*WHAT THE TASK REQUIRES*. Below are the records. State how many of their lines contain "those", with nothing else.

(Stored dataset items)
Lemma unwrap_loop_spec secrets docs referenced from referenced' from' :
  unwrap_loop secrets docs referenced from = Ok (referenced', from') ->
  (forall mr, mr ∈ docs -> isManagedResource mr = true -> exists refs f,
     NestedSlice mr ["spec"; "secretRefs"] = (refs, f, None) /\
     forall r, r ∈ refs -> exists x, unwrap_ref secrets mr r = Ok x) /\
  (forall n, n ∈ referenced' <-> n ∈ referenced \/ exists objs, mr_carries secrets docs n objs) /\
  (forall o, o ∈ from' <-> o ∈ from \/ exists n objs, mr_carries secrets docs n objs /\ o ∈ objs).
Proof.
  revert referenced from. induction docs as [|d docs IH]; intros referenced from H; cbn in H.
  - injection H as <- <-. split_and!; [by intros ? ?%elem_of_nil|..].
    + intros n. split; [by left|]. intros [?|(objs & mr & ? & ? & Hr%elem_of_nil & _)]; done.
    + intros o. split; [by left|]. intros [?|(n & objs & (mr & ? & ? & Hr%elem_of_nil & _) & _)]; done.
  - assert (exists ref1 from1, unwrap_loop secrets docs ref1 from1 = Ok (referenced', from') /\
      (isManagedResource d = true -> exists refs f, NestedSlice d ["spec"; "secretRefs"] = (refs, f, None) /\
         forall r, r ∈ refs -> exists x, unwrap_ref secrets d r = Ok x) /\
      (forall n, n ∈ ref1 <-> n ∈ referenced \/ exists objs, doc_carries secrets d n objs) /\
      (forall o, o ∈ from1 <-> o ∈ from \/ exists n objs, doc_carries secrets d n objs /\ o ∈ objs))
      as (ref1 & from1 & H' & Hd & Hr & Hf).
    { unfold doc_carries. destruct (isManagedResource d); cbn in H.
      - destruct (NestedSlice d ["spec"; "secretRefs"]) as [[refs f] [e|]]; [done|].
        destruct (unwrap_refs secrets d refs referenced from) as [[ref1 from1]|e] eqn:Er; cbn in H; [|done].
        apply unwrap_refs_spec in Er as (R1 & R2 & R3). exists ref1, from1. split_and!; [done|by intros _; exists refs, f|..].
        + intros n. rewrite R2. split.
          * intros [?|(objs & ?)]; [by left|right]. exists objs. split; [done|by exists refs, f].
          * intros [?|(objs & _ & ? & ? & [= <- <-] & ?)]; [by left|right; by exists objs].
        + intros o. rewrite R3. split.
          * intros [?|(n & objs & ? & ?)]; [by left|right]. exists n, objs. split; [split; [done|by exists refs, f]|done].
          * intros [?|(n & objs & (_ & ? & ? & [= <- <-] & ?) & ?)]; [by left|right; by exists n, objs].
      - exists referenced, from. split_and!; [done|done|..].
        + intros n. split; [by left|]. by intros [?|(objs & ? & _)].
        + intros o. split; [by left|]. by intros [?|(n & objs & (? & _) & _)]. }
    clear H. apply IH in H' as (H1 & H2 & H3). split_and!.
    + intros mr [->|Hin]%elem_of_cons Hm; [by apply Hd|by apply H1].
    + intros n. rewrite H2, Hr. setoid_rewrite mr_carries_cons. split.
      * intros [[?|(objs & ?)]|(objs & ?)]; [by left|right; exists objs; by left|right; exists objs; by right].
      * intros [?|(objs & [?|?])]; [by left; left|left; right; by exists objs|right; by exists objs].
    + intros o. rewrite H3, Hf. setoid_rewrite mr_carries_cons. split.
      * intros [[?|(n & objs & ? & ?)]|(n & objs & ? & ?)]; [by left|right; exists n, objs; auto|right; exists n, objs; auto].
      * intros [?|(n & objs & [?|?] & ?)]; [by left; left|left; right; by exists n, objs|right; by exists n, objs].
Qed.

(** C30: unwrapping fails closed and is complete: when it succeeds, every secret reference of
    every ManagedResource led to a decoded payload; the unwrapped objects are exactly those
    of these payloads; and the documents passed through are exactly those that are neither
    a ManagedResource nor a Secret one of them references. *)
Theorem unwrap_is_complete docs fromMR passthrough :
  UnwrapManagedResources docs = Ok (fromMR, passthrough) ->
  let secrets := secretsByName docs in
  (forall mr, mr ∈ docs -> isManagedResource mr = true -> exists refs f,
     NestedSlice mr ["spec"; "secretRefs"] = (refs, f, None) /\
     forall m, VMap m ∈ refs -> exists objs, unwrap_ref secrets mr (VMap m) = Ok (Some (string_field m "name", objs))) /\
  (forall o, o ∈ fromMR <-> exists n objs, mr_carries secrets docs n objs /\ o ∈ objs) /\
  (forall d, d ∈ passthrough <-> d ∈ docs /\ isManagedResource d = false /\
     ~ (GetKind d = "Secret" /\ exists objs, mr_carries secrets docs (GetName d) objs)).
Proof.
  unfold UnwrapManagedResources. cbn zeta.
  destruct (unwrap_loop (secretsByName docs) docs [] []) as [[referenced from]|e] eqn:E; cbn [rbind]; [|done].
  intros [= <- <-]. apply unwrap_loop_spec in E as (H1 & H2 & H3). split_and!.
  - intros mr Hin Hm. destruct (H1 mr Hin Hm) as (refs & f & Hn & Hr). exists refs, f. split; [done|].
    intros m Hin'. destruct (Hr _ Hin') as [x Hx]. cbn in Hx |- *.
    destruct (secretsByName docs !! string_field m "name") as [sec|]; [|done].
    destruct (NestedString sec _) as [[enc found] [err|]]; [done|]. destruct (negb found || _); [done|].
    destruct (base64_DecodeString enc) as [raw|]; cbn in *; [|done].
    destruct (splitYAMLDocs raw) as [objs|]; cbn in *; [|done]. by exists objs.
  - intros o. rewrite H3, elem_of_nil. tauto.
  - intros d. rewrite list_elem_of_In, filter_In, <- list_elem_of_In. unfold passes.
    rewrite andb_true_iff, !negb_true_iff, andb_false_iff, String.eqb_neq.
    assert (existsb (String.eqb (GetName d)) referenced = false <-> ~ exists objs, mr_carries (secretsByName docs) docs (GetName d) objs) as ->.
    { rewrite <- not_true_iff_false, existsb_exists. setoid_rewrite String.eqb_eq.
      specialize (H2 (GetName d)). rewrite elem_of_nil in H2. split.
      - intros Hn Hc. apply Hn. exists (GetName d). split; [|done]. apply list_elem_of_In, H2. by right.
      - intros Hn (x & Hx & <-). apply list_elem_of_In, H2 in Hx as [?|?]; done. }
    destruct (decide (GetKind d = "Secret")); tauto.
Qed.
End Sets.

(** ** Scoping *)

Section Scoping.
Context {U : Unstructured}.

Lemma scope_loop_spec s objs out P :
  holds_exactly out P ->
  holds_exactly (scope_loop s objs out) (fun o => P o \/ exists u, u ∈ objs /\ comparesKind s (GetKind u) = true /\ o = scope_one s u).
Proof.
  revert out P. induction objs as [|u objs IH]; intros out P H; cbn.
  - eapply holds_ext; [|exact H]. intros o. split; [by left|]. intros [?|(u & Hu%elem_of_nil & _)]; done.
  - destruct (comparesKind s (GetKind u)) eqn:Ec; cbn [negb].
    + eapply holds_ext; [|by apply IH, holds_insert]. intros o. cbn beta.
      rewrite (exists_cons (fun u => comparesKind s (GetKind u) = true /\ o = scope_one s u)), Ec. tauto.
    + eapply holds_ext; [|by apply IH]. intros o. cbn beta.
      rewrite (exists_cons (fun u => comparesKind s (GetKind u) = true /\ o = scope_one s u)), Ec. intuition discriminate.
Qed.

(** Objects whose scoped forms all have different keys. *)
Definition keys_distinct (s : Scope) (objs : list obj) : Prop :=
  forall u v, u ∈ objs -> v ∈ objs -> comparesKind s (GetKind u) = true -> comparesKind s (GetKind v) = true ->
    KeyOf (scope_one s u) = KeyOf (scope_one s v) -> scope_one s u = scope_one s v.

*THE ANSWER*. 2